Sedona Elections: The following is a Sedona.biz interview with Sedona City Council candidate Jon Thompson. All candidates have been invited to share their platforms with Sedona.biz by answering election-specific questions. The following are the questions and responses.
• What office are you running for?
I’m standing for re-election to Sedona City Council. By the way, I wrote a brief commentary on the difference between running and standing, which you might find interesting. It’s on my campaign website at SedonaJT.com/Articles, at the bottom of the page.
I hope Pete Furman and Brian Fultz will be elected, as I believe they will bring great talents and ideas to Council that will help us solve our current challenges while maintaining the general vision and direction that Sedona residents have chosen. But three seats are available, and I wanted voters to have the additional choice of experience and continuity. Also, I have been a strong and outspoken advocate for sustainability, which is an issue of great importance city-wide. So I want to be sure our future and our planet have an informed and dedicated voice in all policy decisions.
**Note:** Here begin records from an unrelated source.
(** Where no two entries share a path, an item that the walk does not
    reach or does not handle is not the path of one it handles. *)
Lemma not_walked wflt items before item after j :
  NoDup (e_path <$> items) →
  items = before ++ item :: after →
  (∃ i, i ∈ before ∧ walk_stops wflt i = true) ∨
  walk_raises wflt (e_path item) = true ∨
  call_raises wflt (e_path item) = true ∨
  skipped_name (name (e_path item)) = true →
  j ∈ walked wflt items → e_path j ≠ e_path item.
Proof.
  intros Hnd Heq Hbad (b' & a' & Heq' & Hb' & Hc)%walked_inv Hp.
  destruct (nodup_decomposition e_path items b' a' before after j item Hnd Heq' Heq Hp)
    as [-> ->].
  apply call_goes_through_true in Hc as (Hw & Hcr & Hs).
  destruct Hbad as [(i & Hi & Hstop)|[?|[?|?]]]; [|congruence..].
  rewrite Hb' in Hstop by done. done.
Qed.

(** What the walk has done when it ends. *)
Lemma permission_walk now_at wflt fs v items :
  normal_keys fs →
  (∀ i, i ∈ items → i ∈ fs ∧ ¬ (e_path i = "" ∨ e_path i = ".")) →
  ∀ s0, wf_store s0 → sizes_int64 s0 →
  ∃ s1 stopped,
    foldl (permission_child now_at wflt fs v) (s0, false) items = (s1, stopped) ∧
    (∀ q, (∀ j, j ∈ walked wflt items → e_path j ≠ q) →
          load_metadata s1 q = load_metadata s0 q) ∧
    (∀ j, j ∈ walked wflt items → e_is_file j = true →
          get_file_permission s1 (e_path j) =
            (λ _, v) <$> get_file_permission s0 (e_path j)) ∧
    (∀ q, get_file_permission s1 q = get_file_permission s0 q ∨
          get_file_permission s1 q = (λ _, v) <$> get_file_permission s0 q) ∧
    (∀ q, get_file_lock s1 q = get_file_lock s0 q) ∧
    (∀ j, j ∈ walked wflt items → e_is_file j = false →
          select_is_public s1 (e_path j) = Some (int_of_bool v)) ∧
    (∀ x, (∀ j, j ∈ walked wflt items → e_path j ≠ x) →
          select_is_public s1 x = select_is_public s0 x) ∧
    (∀ x, select_is_public s1 x = select_is_public s0 x ∨
          select_is_public s1 x = Some (int_of_bool v)) ∧
    (∀ x, get_directory_lock s1 x = get_directory_lock s0 x).
Proof.
  intros Hkeys. induction items as [|i items IH]; intros Hitems s0 Hwf Hsizes.
  { exists s0, false. split_and!; try done; try (by left);
      by intros j ?%elem_of_nil. }
  destruct (Hitems i ltac:(left)) as [Hifs Hiroot].
  destruct (permission_child_step now_at wflt fs v s0 i Hkeys Hifs Hiroot Hwf Hsizes)
    as (s' & Hstep & Hwf' & Hsizes' & Hnone & Hsome).
  cbn [foldl walked]. rewrite Hstep.
  destruct (walk_stops wflt i) eqn:Estop.
  { assert (call_goes_through wflt i = false) as Hc.
    { destruct (call_goes_through wflt i) eqn:E; [|done].
      apply call_goes_through_walks in E. congruence. }
    rewrite permission_stopped, (Hnone Hc). exists s0, true.
    split_and!; try done; try (by left); by intros j ?%elem_of_nil. }
  destruct (IH (λ i0 Hi0, Hitems i0 ltac:(by right)) s' Hwf' Hsizes')
    as (s1 & stopped & Hfold & Hfr1 & Hperm1 & Htwo1 & Hlock1 & Hdir1 & Hsel1 & Hstwo1 & Hdlock1).
  exists s1, stopped. split; [done|].
  destruct (call_goes_through wflt i) eqn:Ec.
  2:{ rewrite (Hnone eq_refl) in *. by split_and!. }
  destruct (Hsome eq_refl) as (_ & Hlock & Hdlock & Hkind).
  assert (∀ q, get_file_permission s' q = get_file_permission s0 q ∨
               get_file_permission s' q = (λ _, v) <$> get_file_permission s0 q) as Htwo.
  { intros q. destruct (e_is_file i).
    - destruct Hkind as (Hframe & Hp & _).
      destruct (decide (q = e_path i)) as [->|Hne]; [by right|left].
      unfold get_file_permission. by rewrite Hframe.
    - destruct Hkind as (Hsame & _). left. unfold get_file_permission. by rewrite Hsame. }
  assert (∀ x, select_is_public s' x = select_is_public s0 x ∨
               select_is_public s' x = Some (int_of_bool v)) as Hstwo.
  { intros x. destruct (e_is_file i).
    - destruct Hkind as (_ & _ & Hsel). by left.
    - destruct Hkind as (_ & Hsel). rewrite Hsel.
      destruct (decide (x = e_path i)); [by right|by left]. }
  split_and!.
  - intros q Hq. rewrite Hfr1 by (intros j Hj; apply Hq; by right).
    assert (e_path i ≠ q) as Hne by (apply Hq; left).
    destruct (e_is_file i).
    + destruct Hkind as (Hframe & _). by apply Hframe.
    + destruct Hkind as (Hsame & _). apply Hsame.
  - intros j [->|Hj]%elem_of_cons Hfile.
    + rewrite Hfile in Hkind. destruct Hkind as (_ & Hp & _).
      destruct (Htwo1 (e_path i)) as [->| ->]; rewrite Hp, ?fmap_const_twice; done.
    + rewrite (Hperm1 j Hj Hfile).
      destruct (Htwo (e_path j)) as [->| ->]; rewrite ?fmap_const_twice; done.
  - intros q. destruct (Htwo1 q) as [->| ->]; destruct (Htwo q) as [->| ->];
      rewrite ?fmap_const_twice; auto.
  - intros q. by rewrite Hlock1.
  - intros j [->|Hj]%elem_of_cons Hfile; [|by apply Hdir1].
    rewrite Hfile in Hkind. destruct Hkind as (_ & Hsel).
    destruct (Hstwo1 (e_path i)) as [->|?]; [|done]. by rewrite Hsel, decide_True.
  - intros x Hx. rewrite Hsel1 by (intros j Hj; apply Hx; by right).
    assert (e_path i ≠ x) as Hne by (apply Hx; left).
    destruct (e_is_file i).
    + destruct Hkind as (_ & _ & Hsel). apply Hsel.
    + destruct Hkind as (_ & Hsel). by rewrite Hsel, decide_False.
  - intros x. destruct (Hstwo1 x) as [->|?]; [apply Hstwo|by right].
  - intros x. by rewrite Hdlock1.
Qed.

Lemma rglob_not_self fs d item : item ∈ rglob fs d → e_path item ≠ d.
Proof.
  intros [(_ & _ & _ & Hrest & _) _]%list_elem_of_filter Heq.
  rewrite Heq in Hrest. apply Hrest. by rewrite drop_all.
Qed.

Lemma rglob_nodup fs d : NoDup (e_path <$> fs) → NoDup (e_path <$> rglob fs d).
Proof.
  intros Hnd. eapply sublist_NoDup; [exact Hnd|]. apply fmap_sublist, sublist_filter.
Qed.

(** X13. [set_directory_permission(d, v, apply_to_children=True)] over a
    database that satisfies the schema and holds 64-bit sizes, and a
    storage root whose entries are keyed by their normal path, no two by
    the same, whatever goes wrong during the walk. The call returns
    [True] exactly when the call without [apply_to_children] does: no
    failure of the walk is reported. When it returns [False] nothing is
    written. When it returns [True], [d] has the setting [v], and for
    every entry below [d]: if the walk reaches it (nothing has stopped
    the walk before it), does not skip it by name, and the call made for
    it goes through, then a file that has a record has [is_public = v] (a
    file without a record still has none) and a directory has [v] as its
    own setting; if not, its record and its setting are what they were.
    No lock changes, and every path that is not below [d] has the record
    and the setting it had. *)
Theorem set_directory_permission_children raises now now_at wflt s fs d v :
  wf_store s → sizes_int64 s → normal_keys fs → NoDup (e_path <$> fs) →
  let r := set_directory_permission raises now now_at wflt s fs d v true in
  fst r = negb (bool_decide (d = "" ∨ d = ".")) && negb raises &&
          fs_exists fs d && fs_is_dir fs d ∧
  (fst r = false → snd r = s) ∧
  (fst r = true →
   select_is_public (snd r) d = Some (int_of_bool v) ∧
   get_directory_permission (snd r) d = Some v ∧
   (∀ before item after,
      rglob fs d = before ++ item :: after →
      ((∀ i, i ∈ before → walk_stops wflt i = false) →
       walk_raises wflt (e_path item) = false →
       call_raises wflt (e_path item) = false →
       skipped_name (name (e_path item)) = false →
       if e_is_file item
       then get_file_permission (snd r) (e_path item) =
            (λ _, v) <$> get_file_permission s (e_path item)
       else select_is_public (snd r) (e_path item) = Some (int_of_bool v)) ∧
      ((∃ i, i ∈ before ∧ walk_stops wflt i = true) ∨
       walk_raises wflt (e_path item) = true ∨
       call_raises wflt (e_path item) = true ∨
       skipped_name (name (e_path item)) = true →
       load_metadata (snd r) (e_path item) = load_metadata s (e_path item) ∧
       select_is_public (snd r) (e_path item) = select_is_public s (e_path item))) ∧
   (∀ q, get_file_lock (snd r) q = get_file_lock s q) ∧
   (∀ x, get_directory_lock (snd r) x = get_directory_lock s x) ∧
   (∀ q, q ∉ e_path <$> rglob fs d →
         load_metadata (snd r) q = load_metadata s q ∧
         (q ≠ d → select_is_public (snd r) q = select_is_public s q))).
Proof.
  intros Hwf Hsizes Hkeys Hnd r. unfold r, set_directory_permission.
  pose proof (set_directory_permission_flat_fst raises now s fs d v) as Hfst.
  pose proof (set_directory_permission_flat_false raises now s fs d v) as Hfalse.
  pose proof (set_directory_permission_flat_true raises now s fs d v) as Htrue.
  pose proof (set_directory_permission_flat_wf raises now s fs d v Hwf) as Hwf1.
  pose proof (set_directory_permission_flat_sizes raises now s fs d v Hsizes) as Hsizes1.
  pose proof (λ x, select_is_public_after_set raises now s fs d v x) as Hsel0.
  pose proof (λ x, get_directory_lock_after_set raises now s fs d v x) as Hdl0.
  destruct (set_directory_permission_flat raises now s fs d v) as [ok s1].
  simpl in *. destruct ok; simpl.
  2:{ split; [done|]. split; [done|]. done. }
  split; [done|]. split; [done|]. intros _.
  destruct (Htrue eq_refl) as (Hroot & H1 & _ & H2 & _).
  assert (∀ q, load_metadata s1 q = load_metadata s q) as Hsame
    by (intros q; by apply load_metadata_files).
  unfold _apply_permission_to_children.
  destruct (permission_walk now_at wflt fs v (rglob fs d) Hkeys (rglob_items fs d)
              s1 Hwf1 Hsizes1)
    as (s2 & stopped & -> & Hfr & Hperm & _ & Hlock & Hdir & Hsel & Hstwo & Hdlock).
  simpl.
  assert (select_is_public s2 d = Some (int_of_bool v)) as Hd.
  { destruct (Hstwo d) as [->|?]; [|done]. by rewrite Hsel0, decide_True. }
  split; [done|]. split_and!.
  - rewrite get_directory_permission_unfold, decide_False, Hd by done.
    by rewrite bool_of_int_of_bool.
  - intros before item after Heq. split.
    + intros Hbefore Hw Hc Hs.
      assert (item ∈ walked wflt (rglob fs d)) as Hin.
      { rewrite Heq. apply walked_prefix; [done|]. by apply call_goes_through_true. }
      destruct (e_is_file item) eqn:Ef.
      * rewrite (Hperm item Hin Ef). unfold get_file_permission. by rewrite Hsame.
      * by apply Hdir.
    + intros Hbad.
      assert (∀ j, j ∈ walked wflt (rglob fs d) → e_path j ≠ e_path item) as Hout.
      { intros j Hj. eapply not_walked; [by apply rglob_nodup|exact Heq|exact Hbad|exact Hj]. }
      split.
      * rewrite Hfr by done. apply Hsame.
      * rewrite Hsel by done. rewrite Hsel0 by done. rewrite decide_False; [done|].
        apply (rglob_not_self fs d). rewrite Heq. apply elem_of_app. right. left.
  - intros q. rewrite Hlock. unfold get_file_lock. by rewrite Hsame.
  - intros x. rewrite Hdlock. by apply Hdl0.
  - intros q Hq.
    assert (∀ j, j ∈ walked wflt (rglob fs d) → e_path j ≠ q) as Hout.
    { intros j (b & a & Heq & _)%walked_inv <-. apply Hq.
      apply list_elem_of_fmap_2. rewrite Heq. apply elem_of_app. right. left. }
    split.
    + rewrite Hfr by done. apply Hsame.
    + intros Hne. rewrite Hsel by done. rewrite Hsel0 by done.
      by rewrite decide_False.
Qed.

Lemma normal_keys_sample_tree : normal_keys sample_tree.
Proof. unfold normal_keys. apply Forall_forall. compute_done. Qed.

Lemma nodup_sample_tree : NoDup (e_path <$> sample_tree).
Proof. compute_done. Qed.

Lemma sizes_sample_library : sizes_int64 sample_library.
Proof. unfold sizes_int64. apply Forall_forall. compute_done. Qed.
We built and moved into our home 16 years ago, on a lot that we had purchased 11 years prior to that. The lot itself has been there for eons, of course, which we try never to forget.
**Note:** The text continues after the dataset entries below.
Lemma get_document_stats_after_ingestion_witness :
  exists f stats,
    Scenario.fs_revised "A.pdf" = Some f
    /\ get_document_stats Scenario.db_a_revised (Py.basename "A.pdf") = Some stats
    /\ total_words stats = Py.len (preprocess_text (extract_text_from_pdf f))
    /\ unique_terms stats
       = Py.len (nodup string_dec (preprocess_text (extract_text_from_pdf f)))
    /\ content_preview stats = substring 0 200 (extract_text_from_pdf f)
    /\ (List.length (top_terms stats) <= 10)%nat
    /\ Sorted (fun a b => (snd (fst b) <= snd (fst a))%Z) (top_terms stats)
    /\ forall t k s,
        In (t, k, s) (top_terms stats) ->
        k = Z.of_nat (count_occ string_dec
                        (preprocess_text (extract_text_from_pdf f)) t)
        /\ Py.dict_get
             (calculate_term_frequency
                (preprocess_text (extract_text_from_pdf f))) t = Some s.
Proof.
  apply (@get_document_stats_after_ingestion Scenario.fs_revised Scenario.reliable
           "A.pdf" Scenario.db_a Scenario.db_a_revised).
  vm_compute. reflexivity.
Defined.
Funny story. As a teenager, thinking about what I would like to be in life, I knew that I could at least eliminate two options, which seemed the antithesis of me: salesman and politician. So of course my very first full-time job was as a salesman, and here I am post-retirement doing that other thing I was sure I would loathe.
I’ll spare you the recitation of my bio and résumé, which are a click away at SedonaJT.com/Meet-JT, if you’re interested. I’ll just say that the learning curve for an effective city councilor is steep and involves much more than most people know. So I list my qualifications as patience, flexibility, openness, respectfulness, thoughtfulness, curiosity, questioning ability, listening skill, empathy, and integrity—not because I consider myself the textbook example of each, but because those are the qualities I find most often called for in this job. I believe I possess them in sufficient quantities that you can trust me to continue serving Sedona well.
I’m most proud of my contributions to the development of the current Community Plan, my record of service on City Council both from 11/2014 through 11/2018 and from 03/2021 to the present, and my volunteer involvement with several nonprofit organizations at different times. I’ve championed sustainability more often than most, before we even had our first Sustainability Coordinator. In fact, I left my Council seat more than once to speak for three minutes about current environmental research during the Public Forum. Awkward, yes. But that’s the only time anyone can speak on a topic that isn’t on the agenda, and important things needed to be said.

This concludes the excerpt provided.